Description
Sorry for getting distracted at the end of the geo-zarr meeting we just had (for those that were there). Here is a summary of what I was getting at.
(@rabernat , yes I know this has been discussed many times over - apologies)
There are two principal parts to the coordinates problem:
- coordinate tranform
- parsing/reading coordinate definitions
Coordinate transform
A mechanism within zarr/xarray to find (each of) the coordinates of a given array position and the (fractional) array location of a given coordinate set. This should be a vectorized operation each way.
Currently, xarray supports explicit coordinate value arrays via the netCDF model well (and "flexible" indexes whose internals I don't understand well).

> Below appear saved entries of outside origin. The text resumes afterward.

(** [wkek_lazy_init] leaves the stored key in RAM and every other file as it
    is. *)
Lemma wkek_lazy_init_spec `{!LittlefsStats L} w ok w' : key_current w → wkek_lazy_init w = Done (ok, w') →
  (∀ q, q ≠ WKEK_PATH → fs_data (wkek_fs w') q = fs_data (wkek_fs w) q)
  ∧ (ok = true → ∃ d, fs_data (wkek_fs w') WKEK_PATH = Some d ∧ ztake WKEK_SIZE d = wkek_key w'
       ∧ (∀ d0, fs_data (wkek_fs w) WKEK_PATH = Some d0 → d0 = d)).
Proof.
  intros Hk. unfold wkek_lazy_init. intros ([ok1 w1] & E1 & E2)%obind_inv.
  assert (H1 : (∀ q, q ≠ WKEK_PATH → fs_data (wkek_fs w1) q = fs_data (wkek_fs w) q)
    ∧ (ok1 = true → key_current w1 ∧ is_Some (fs_data (wkek_fs w1) WKEK_PATH)
         ∧ ∀ d0, fs_data (wkek_fs w) WKEK_PATH = Some d0 → fs_data (wkek_fs w1) WKEK_PATH = Some d0)).
  { unfold wkek_exists in E1. destruct (fs_file_exists (wkek_fs w) WKEK_PATH) eqn:Ex.
    - injection E1 as <- <-. apply fs_file_exists_data in Ex. done.
    - unfold wkek_generate_and_store in E1. destruct (generate_key _) as [[k|] e] eqn:Ek.
      + apply obind_inv in E1 as ([ok' s] & Ew & [= <- <-]). simpl.
        destruct (fs_util_write_spec _ _ _ _ _ Ew) as (Hq & Hd & _). split; [done|].
        intros Hok. rewrite (Hd Hok). apply law_key in Ek.
        assert (Hno : fs_data (wkek_fs w) WKEK_PATH = None).
        { destruct (fs_data (wkek_fs w) WKEK_PATH) eqn:Ed; [|done].
          exfalso. apply Bool.not_true_iff_false in Ex. apply Ex, fs_file_exists_spec. eauto. }
        split_and!; [|by eauto|by rewrite Hno]. intros _ d. simpl. rewrite (Hd Hok). intros [= <-].
        unfold overwrite. rewrite ztake_app_exact; done.
      + injection E1 as <- <-. done. }
  destruct H1 as [Hq1 Hs1]. destruct ok1; simpl in E2; [|injection E2 as <- <-; done].
  destruct (Hs1 eq_refl) as (Hk1 & [d Hd] & Hold). apply obind_inv in E2 as ([ok2 w2] & E2 & [= <- <-]).
  unfold wkek_load in E2. destruct (wkek_loaded w1) eqn:Hl.
  - injection E2 as <- <-. split; [done|]. intros _. exists d. split_and!; [done|by apply Hk1|].
    intros d0 Hd0. apply Hold in Hd0. congruence.
  - apply obind_inv in E2 as ([r s] & Er & E2). destruct (fs_util_read_spec _ _ _ _ _ Er) as (Hq & Hr & _).
    destruct r as [k|]; injection E2 as <- <-; simpl.
    + split; [intros; by rewrite Hq, Hq1|]. intros _. destruct (Hr k eq_refl) as (d' & Hd' & -> & _).
      exists d'. split_and!; [by rewrite Hq|done|]. intros d0 Hd0. apply Hold in Hd0. congruence.
    + split; [intros; by rewrite Hq, Hq1|done].
Qed.
(** A successful [kv_set] makes [kv_get] of the key return the value -
    truncated, and reported so, when the caller's buffer is too small - and
    changes the answer for no other key. *)
Theorem kv_set_get (c c' : kv_ctx) (key value : list Z) :
  kv_ok c → key_ok key → kv_set c key value = Done (KV_ERR_NONE, c') →
  kv_ok c' ∧ ∀ key' cap, key_ok key' → 0 ≤ cap ≤ KV_MAX_VALUE_LEN →
    kv_get c' key' cap =
      if decide (key' = key)
      then Done (if cap <? zlen value then (KV_ERR_TRUNCATED, ztake cap value, cap)
                 else (KV_ERR_NONE, value, zlen value))
      else kv_get c key' cap.
Proof.
  intros (Hready & rs & rest & Hr) Hk E.
  destruct (kv_set_records _ _ _ _ _ _ Hready Hr Hk E) as (Hready' & Hv & [rest' Hr'] & Hroom & _).
  pose proof (rec_sizes _ _ _ Hr) as Hf. split; [by split; [|eauto]|]. intros key' cap Hk' Hcap.
  rewrite (kv_get_spec _ _ _ _ _ Hready' Hr' Hk' Hcap), (kv_get_spec _ _ _ _ _ Hready Hr Hk' Hcap).
  rewrite (find_put rs rest key value key' Hk Hk' Hf). destruct (decide (key' = key)) as [->|Hne].
  - f_equal. unfold kv_put. destruct (find_rec rs key 0) as [i|] eqn:Ef; simpl.
    + destruct (find_rec_Some _ _ _ Ef) as (r & Hi & _). pose proof (lookup_lt_Some _ _ _ Hi).
      rewrite (nth_lookup_Some _ _ _ _ Hi).
      rewrite (nth_lookup_Some _ _ _ (rec_set (rec_tag r) r value)) by by apply list_lookup_insert_eq.
      apply rec_get_set; [|done]. pose proof (proj1 (Forall_lookup _ _) Hf _ _ Hi).
      unfold rec_tag, KV_TLV_SIZE in *. rewrite zlen_ztake; lia.
    + rewrite app_nth2, Nat.sub_diag by lia. simpl. apply rec_get_set; [by apply strncpy_tag|done].
  - destruct (find_rec rs key' 0) as [j|] eqn:Ej; [|done]. f_equal. unfold kv_put.
    destruct (find_rec_Some _ _ _ Ej) as (rj & Hj & Hmj). pose proof (lookup_lt_Some _ _ _ Hj).
    destruct (find_rec rs key 0) as [i|] eqn:Ef.
    + destruct (find_rec_Some _ _ _ Ef) as (r & Hi & Hm). assert (i ≠ j).
      { intros ->. rewrite Hi in Hj. injection Hj as <-. by apply Hne, (rec_matches_unique r). }
      rewrite !(nth_lookup_Some _ j _ rj); [done|done|]. by rewrite list_lookup_insert_ne.
    + by rewrite app_nth1.
Qed.

Context `{!LittlefsLaws L}.

Lemma create_if_not_exist_spec s ok s' : create_if_not_exist s = (ok, s') →
  fs_data s' KVSTORE_FILE_NAME = fs_data s KVSTORE_FILE_NAME
  ∨ fs_data s KVSTORE_FILE_NAME = None ∧ fs_data s' KVSTORE_FILE_NAME = Some [].
Proof.
  unfold create_if_not_exist. destruct (negb _).
  - destruct (fs_touch s _) as [r s1] eqn:E. intros [= _ <-]. by apply (fs_touch_spec _ _ _ _ E).
  - intros [= _ <-]. by left.
Qed.

(** The file holds no more than the used part of the buffer. *)
Definition file_ok (c : kv_ctx) : Prop :=
  ∀ d, fs_data (kv_fs c) KVSTORE_FILE_NAME = Some d → zlen d ≤ kv_len c.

- I suggest that this should be an extension point, each associated with a different internal representation (e.g., affine is usually a square matrix, explicit arrays are usually one- or two-dimensional arrays with sizes determined by the data)
- on day 1, we want to support explicit values and affine (linear transform)
- other transforms should be pluggable, and eventually include for instance the large number of each curvature models built into grib
- whether we should have a single affine matrix across all dimensions (lon, lat, time = f(x, y, z)), or if we should split dimensions (lon, lat = f1(x, y); time = f2(z)) is a decision to be taken early.
- the coordinates interface must support slicing and might support units.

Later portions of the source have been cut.